> [Stored data entries]
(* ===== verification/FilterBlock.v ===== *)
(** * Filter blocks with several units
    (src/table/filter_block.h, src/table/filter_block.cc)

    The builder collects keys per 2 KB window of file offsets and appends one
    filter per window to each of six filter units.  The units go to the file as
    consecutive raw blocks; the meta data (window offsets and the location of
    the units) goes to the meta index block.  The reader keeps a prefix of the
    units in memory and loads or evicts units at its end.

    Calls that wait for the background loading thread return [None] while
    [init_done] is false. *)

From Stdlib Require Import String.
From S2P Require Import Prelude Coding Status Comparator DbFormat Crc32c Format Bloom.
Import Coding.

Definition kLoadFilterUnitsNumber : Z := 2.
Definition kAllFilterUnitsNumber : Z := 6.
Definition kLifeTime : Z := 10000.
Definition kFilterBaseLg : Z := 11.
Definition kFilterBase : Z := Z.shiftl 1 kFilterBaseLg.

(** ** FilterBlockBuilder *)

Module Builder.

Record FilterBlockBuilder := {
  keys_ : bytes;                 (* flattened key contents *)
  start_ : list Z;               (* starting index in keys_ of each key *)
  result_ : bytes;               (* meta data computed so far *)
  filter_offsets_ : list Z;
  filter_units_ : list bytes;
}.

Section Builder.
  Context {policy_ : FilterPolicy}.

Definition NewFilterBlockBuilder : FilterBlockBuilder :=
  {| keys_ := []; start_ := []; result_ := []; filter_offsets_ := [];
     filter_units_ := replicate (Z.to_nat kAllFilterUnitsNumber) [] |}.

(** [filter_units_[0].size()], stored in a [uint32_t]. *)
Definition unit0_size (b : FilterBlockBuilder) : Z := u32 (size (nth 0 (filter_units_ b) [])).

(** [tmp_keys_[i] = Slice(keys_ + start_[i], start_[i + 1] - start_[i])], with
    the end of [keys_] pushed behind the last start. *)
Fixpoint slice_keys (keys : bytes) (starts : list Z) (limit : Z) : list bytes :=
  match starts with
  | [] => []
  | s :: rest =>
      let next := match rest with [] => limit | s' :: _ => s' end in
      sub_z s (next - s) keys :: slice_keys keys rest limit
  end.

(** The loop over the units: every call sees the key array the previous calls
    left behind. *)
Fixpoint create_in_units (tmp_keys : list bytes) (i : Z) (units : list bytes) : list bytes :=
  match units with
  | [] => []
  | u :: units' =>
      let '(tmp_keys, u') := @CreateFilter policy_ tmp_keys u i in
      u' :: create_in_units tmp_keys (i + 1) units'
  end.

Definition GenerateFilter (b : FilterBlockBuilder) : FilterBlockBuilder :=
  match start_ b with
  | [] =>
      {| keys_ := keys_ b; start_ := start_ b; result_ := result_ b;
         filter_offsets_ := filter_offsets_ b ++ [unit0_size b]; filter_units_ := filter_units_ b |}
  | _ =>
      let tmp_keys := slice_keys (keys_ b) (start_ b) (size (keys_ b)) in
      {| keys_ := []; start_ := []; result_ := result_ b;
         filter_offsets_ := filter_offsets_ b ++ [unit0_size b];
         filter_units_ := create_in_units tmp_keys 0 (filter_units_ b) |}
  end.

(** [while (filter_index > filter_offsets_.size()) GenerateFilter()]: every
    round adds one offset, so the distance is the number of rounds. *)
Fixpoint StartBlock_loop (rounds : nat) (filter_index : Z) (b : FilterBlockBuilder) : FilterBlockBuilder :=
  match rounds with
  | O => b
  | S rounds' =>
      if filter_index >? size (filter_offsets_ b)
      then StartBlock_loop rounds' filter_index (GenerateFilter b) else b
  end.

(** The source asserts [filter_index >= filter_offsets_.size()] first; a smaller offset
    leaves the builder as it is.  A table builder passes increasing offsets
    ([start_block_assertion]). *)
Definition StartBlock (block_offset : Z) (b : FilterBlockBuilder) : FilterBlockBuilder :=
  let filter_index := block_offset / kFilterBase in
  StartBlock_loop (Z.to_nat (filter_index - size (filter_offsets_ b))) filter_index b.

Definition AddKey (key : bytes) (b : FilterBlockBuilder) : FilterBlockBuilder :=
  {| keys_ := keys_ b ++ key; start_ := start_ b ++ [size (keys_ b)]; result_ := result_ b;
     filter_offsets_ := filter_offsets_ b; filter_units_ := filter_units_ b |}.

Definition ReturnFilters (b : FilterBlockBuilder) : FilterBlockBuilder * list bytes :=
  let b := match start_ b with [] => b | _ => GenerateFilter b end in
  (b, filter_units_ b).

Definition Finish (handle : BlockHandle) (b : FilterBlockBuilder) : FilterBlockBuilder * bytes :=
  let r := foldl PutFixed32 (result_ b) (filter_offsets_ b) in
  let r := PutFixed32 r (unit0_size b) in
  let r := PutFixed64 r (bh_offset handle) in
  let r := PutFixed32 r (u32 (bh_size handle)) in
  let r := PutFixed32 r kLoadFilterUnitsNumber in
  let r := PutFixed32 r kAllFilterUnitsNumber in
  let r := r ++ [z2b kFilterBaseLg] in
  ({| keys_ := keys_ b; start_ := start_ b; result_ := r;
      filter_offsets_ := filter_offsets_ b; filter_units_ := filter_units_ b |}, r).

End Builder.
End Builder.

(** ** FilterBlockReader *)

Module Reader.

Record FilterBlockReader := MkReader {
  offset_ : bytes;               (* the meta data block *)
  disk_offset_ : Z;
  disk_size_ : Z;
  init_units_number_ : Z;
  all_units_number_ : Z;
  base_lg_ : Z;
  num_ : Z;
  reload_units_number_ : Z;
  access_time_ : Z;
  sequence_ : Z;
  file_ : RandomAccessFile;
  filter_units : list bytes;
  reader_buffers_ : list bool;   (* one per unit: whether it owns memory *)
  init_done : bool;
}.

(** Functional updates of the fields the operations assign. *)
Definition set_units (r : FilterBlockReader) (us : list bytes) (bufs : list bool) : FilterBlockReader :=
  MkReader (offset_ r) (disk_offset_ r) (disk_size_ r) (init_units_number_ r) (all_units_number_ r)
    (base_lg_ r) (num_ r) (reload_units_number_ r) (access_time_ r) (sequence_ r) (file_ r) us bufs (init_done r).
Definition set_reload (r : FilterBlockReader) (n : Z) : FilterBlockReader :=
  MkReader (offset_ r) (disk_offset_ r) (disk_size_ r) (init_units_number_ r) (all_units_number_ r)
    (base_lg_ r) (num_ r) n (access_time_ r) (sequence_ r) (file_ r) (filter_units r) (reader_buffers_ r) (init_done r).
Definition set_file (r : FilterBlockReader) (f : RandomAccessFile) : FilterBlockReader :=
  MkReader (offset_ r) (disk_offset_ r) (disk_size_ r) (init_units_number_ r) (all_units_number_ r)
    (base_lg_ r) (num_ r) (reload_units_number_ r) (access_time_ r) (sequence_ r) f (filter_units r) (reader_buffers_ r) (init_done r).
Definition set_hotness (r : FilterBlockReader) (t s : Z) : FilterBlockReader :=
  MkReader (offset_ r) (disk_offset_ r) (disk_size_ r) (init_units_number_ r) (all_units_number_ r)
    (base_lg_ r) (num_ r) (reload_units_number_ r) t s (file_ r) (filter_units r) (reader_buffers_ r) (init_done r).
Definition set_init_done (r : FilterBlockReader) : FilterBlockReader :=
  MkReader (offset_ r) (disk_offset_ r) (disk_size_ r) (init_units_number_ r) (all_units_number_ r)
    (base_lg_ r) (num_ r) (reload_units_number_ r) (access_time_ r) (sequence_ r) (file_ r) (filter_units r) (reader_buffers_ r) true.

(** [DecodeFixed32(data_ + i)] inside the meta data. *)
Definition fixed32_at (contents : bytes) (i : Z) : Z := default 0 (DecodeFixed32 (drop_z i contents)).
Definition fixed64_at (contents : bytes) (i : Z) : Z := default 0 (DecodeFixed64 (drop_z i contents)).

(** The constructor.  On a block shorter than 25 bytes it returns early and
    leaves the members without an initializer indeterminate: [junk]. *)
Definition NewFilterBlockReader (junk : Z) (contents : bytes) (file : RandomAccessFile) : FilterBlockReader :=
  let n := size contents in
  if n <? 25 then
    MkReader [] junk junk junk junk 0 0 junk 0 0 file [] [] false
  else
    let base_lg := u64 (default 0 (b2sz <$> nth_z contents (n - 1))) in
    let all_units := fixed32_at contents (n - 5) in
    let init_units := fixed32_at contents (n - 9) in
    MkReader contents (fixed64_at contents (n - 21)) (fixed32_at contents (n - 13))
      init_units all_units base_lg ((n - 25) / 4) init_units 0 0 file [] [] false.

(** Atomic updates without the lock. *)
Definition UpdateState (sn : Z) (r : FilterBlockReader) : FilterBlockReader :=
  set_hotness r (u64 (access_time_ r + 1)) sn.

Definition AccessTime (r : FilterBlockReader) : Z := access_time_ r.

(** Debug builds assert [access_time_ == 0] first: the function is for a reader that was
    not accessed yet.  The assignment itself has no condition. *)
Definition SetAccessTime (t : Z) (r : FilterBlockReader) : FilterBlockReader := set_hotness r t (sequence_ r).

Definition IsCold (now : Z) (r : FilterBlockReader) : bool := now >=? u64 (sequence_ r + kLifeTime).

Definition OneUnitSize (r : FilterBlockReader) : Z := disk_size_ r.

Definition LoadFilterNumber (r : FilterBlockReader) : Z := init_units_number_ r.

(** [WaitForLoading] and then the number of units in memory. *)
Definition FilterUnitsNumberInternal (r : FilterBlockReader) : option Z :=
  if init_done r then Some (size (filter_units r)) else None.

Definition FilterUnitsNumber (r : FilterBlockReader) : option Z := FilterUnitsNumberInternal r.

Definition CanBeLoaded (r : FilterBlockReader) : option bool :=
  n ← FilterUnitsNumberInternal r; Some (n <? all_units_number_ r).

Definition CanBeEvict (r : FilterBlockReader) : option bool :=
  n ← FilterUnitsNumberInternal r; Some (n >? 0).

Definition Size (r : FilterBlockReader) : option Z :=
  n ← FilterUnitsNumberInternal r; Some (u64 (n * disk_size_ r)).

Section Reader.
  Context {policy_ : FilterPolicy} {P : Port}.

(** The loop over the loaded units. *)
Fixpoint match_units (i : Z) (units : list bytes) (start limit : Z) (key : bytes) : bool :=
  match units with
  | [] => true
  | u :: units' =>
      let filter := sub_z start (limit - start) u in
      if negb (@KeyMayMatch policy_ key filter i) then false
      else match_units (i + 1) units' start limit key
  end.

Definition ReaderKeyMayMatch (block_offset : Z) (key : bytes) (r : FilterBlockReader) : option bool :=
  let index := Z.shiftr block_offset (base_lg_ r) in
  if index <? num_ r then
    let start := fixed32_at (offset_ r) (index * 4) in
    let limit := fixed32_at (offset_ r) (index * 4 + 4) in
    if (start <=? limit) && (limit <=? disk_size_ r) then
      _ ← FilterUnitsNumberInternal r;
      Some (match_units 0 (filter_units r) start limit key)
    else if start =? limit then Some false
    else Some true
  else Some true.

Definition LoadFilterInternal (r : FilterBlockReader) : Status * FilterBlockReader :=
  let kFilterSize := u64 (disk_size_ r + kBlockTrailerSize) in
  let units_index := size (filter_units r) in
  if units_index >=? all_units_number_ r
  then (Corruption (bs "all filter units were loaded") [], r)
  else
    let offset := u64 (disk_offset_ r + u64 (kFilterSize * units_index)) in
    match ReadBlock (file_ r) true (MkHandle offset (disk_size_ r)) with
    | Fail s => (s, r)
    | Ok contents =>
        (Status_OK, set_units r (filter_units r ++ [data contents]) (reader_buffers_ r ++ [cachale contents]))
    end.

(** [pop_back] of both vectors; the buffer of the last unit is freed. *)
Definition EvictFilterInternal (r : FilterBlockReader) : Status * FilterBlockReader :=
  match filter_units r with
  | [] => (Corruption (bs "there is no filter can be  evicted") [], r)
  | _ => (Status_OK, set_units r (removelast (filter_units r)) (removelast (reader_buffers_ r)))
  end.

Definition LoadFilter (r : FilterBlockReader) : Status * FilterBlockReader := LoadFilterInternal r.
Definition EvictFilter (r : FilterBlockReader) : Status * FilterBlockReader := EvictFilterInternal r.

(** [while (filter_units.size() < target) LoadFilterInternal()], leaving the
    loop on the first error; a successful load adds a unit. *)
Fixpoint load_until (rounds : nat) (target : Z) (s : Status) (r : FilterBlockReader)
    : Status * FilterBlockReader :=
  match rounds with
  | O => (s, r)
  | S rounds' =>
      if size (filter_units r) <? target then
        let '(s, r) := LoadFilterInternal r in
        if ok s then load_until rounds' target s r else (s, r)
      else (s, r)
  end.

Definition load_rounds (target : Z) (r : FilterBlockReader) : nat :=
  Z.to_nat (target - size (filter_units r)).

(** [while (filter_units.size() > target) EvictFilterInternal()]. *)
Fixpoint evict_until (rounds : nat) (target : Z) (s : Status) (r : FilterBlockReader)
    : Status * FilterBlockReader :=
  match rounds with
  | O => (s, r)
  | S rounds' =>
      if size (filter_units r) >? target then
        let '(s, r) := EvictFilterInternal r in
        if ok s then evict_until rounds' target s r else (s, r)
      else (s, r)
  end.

> [Work item] Only lines with the word "kAllFilterUnitsNumber" count here; copy every one from the records.

> [Solution]
Definition kAllFilterUnitsNumber : Z := 6.
     filter_units_ := replicate (Z.to_nat kAllFilterUnitsNumber) [] |}.
  let r := PutFixed32 r kAllFilterUnitsNumber in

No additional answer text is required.